Top of Task material

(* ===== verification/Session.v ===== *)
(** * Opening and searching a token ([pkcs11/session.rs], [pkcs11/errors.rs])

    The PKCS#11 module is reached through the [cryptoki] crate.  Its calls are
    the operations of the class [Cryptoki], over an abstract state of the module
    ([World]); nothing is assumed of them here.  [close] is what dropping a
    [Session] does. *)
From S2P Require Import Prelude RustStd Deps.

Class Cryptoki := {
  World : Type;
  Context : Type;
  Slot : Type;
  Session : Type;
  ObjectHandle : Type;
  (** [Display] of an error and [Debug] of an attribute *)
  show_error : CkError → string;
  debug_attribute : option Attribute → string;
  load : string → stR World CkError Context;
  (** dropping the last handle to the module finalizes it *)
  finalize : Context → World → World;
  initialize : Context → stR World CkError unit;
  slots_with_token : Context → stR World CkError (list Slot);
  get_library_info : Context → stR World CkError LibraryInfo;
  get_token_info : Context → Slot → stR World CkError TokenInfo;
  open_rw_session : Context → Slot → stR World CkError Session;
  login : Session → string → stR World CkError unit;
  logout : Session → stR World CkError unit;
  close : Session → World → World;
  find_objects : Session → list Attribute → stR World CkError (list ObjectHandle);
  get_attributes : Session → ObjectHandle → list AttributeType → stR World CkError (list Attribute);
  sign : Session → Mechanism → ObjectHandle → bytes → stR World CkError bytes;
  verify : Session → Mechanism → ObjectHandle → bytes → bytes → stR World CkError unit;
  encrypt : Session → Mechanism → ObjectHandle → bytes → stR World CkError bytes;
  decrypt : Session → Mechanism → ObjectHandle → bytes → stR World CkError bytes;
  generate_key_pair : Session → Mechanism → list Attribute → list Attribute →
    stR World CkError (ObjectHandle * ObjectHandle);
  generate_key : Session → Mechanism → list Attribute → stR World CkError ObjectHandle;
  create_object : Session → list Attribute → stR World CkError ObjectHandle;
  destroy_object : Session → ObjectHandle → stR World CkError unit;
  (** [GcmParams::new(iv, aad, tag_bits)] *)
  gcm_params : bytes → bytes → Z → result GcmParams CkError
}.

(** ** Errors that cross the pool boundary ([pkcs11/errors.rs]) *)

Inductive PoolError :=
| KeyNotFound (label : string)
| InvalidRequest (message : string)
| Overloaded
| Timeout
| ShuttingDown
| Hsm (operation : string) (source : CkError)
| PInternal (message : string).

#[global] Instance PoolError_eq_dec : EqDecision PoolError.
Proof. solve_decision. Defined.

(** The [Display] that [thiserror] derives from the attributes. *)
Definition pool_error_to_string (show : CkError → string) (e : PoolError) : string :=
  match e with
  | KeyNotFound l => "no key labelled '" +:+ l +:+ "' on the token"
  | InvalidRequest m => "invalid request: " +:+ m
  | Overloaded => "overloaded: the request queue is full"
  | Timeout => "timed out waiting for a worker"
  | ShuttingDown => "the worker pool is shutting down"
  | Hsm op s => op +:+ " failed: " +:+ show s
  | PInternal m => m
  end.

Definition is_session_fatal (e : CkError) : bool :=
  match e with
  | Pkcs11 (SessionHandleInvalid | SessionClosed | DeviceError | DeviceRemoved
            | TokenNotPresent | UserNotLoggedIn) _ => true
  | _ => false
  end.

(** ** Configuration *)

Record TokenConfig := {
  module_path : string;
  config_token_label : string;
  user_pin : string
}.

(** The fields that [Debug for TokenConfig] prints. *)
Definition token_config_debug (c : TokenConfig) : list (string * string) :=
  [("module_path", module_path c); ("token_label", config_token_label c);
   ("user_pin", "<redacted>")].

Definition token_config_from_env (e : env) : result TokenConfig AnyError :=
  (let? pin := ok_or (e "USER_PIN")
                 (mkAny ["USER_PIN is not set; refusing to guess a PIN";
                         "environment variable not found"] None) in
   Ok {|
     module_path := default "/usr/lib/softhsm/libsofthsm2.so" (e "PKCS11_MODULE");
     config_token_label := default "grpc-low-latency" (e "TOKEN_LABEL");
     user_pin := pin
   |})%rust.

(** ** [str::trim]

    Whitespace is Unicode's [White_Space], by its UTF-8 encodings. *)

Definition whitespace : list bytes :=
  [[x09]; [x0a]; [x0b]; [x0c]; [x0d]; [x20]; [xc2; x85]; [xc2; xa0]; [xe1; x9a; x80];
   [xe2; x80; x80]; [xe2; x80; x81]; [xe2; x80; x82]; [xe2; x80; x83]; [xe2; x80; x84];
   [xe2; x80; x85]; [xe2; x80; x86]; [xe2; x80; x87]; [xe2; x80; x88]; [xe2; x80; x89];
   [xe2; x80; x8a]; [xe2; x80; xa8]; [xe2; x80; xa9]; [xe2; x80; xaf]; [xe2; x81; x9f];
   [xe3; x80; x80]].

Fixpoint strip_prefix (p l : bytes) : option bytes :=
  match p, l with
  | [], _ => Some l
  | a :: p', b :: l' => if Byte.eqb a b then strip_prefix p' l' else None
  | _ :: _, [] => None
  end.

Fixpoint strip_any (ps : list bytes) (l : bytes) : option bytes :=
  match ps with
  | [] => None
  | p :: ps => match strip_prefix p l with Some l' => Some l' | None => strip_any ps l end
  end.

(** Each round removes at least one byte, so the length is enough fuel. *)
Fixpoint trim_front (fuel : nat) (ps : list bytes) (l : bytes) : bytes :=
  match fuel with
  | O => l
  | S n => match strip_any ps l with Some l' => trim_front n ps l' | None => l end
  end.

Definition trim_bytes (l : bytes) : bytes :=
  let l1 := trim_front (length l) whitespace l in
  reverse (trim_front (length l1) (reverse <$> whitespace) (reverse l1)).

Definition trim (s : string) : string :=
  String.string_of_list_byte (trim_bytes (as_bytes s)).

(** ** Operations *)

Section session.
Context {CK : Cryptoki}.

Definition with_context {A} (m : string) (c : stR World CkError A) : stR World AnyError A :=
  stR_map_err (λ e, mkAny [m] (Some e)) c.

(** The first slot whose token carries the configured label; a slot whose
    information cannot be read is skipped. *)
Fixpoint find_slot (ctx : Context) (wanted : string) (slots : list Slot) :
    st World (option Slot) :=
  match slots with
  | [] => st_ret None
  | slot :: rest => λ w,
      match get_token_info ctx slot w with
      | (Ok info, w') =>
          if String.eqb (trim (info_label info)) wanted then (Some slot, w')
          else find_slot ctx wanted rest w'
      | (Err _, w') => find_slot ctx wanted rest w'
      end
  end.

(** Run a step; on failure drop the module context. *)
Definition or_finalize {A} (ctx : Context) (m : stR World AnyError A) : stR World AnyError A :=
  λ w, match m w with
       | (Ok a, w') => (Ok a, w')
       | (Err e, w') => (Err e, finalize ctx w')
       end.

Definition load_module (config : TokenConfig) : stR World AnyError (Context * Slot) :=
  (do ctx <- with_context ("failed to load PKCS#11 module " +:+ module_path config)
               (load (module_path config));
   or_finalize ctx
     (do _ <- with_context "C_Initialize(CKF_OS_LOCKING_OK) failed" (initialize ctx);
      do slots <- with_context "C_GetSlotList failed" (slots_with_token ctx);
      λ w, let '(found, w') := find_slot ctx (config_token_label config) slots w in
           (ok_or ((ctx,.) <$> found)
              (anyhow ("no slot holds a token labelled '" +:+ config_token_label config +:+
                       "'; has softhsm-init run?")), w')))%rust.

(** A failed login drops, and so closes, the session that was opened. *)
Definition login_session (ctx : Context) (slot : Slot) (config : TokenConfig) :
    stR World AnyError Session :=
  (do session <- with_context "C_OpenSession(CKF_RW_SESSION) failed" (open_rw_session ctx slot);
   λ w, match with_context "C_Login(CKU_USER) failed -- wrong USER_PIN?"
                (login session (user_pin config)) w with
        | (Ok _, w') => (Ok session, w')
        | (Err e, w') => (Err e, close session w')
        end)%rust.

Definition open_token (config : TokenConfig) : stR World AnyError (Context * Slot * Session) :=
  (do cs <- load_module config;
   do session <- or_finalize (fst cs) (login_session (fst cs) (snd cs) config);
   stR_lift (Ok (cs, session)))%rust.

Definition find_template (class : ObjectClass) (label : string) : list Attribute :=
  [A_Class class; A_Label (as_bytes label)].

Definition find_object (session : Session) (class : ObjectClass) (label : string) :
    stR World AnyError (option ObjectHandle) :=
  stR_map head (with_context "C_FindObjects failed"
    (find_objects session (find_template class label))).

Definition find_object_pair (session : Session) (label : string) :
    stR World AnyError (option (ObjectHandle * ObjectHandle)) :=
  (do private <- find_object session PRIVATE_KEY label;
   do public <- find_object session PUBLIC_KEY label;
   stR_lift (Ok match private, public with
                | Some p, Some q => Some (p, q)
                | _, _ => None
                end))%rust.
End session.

Bottom of Task material
Top of Task material

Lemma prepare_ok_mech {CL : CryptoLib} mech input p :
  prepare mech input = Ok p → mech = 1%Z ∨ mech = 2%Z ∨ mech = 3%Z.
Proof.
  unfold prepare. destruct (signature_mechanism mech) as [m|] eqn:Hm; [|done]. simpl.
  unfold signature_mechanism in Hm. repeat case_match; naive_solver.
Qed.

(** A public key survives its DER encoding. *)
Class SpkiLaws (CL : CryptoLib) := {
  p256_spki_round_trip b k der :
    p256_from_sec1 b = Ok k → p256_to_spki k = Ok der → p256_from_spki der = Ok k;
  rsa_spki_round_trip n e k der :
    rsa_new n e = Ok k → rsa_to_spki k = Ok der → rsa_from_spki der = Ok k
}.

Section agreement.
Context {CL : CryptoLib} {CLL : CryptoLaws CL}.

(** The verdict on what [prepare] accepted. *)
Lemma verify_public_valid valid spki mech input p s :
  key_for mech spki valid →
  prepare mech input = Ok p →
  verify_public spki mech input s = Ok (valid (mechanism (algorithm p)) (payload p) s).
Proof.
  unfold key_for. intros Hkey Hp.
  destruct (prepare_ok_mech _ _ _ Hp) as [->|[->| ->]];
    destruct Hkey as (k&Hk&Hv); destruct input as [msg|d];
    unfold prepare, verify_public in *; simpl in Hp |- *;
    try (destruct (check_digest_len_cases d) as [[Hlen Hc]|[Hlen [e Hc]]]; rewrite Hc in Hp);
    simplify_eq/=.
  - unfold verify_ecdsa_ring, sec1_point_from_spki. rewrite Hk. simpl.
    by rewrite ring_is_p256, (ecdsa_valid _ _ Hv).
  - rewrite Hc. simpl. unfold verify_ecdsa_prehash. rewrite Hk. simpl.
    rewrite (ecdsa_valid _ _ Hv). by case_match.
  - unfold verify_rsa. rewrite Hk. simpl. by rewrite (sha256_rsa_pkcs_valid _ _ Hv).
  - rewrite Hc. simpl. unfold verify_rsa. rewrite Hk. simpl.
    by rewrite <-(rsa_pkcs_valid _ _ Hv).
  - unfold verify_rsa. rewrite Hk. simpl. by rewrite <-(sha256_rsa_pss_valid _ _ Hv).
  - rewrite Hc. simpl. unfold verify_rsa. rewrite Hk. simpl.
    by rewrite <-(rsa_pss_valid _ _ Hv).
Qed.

Bottom of Task material

▸ **What you will do**: Please, from the entries above, set down exactly the lines from the one containing "[xe2; x80; x85];" through the one containing "stR_map_err (λ e, mkAny [m] (Some e)) c.", and only those.

▸ **Final answer**:
   [xe2; x80; x85]; [xe2; x80; x86]; [xe2; x80; x87]; [xe2; x80; x88]; [xe2; x80; x89];
   [xe2; x80; x8a]; [xe2; x80; xa8]; [xe2; x80; xa9]; [xe2; x80; xaf]; [xe2; x81; x9f];
   [xe3; x80; x80]].

Fixpoint strip_prefix (p l : bytes) : option bytes :=
  match p, l with
  | [], _ => Some l
  | a :: p', b :: l' => if Byte.eqb a b then strip_prefix p' l' else None
  | _ :: _, [] => None
  end.

Fixpoint strip_any (ps : list bytes) (l : bytes) : option bytes :=
  match ps with
  | [] => None
  | p :: ps => match strip_prefix p l with Some l' => Some l' | None => strip_any ps l end
  end.

(** Each round removes at least one byte, so the length is enough fuel. *)
Fixpoint trim_front (fuel : nat) (ps : list bytes) (l : bytes) : bytes :=
  match fuel with
  | O => l
  | S n => match strip_any ps l with Some l' => trim_front n ps l' | None => l end
  end.

Definition trim_bytes (l : bytes) : bytes :=
  let l1 := trim_front (length l) whitespace l in
  reverse (trim_front (length l1) (reverse <$> whitespace) (reverse l1)).

Definition trim (s : string) : string :=
  String.string_of_list_byte (trim_bytes (as_bytes s)).

(** ** Operations *)

Section session.
Context {CK : Cryptoki}.

Definition with_context {A} (m : string) (c : stR World CkError A) : stR World AnyError A :=
  stR_map_err (λ e, mkAny [m] (Some e)) c.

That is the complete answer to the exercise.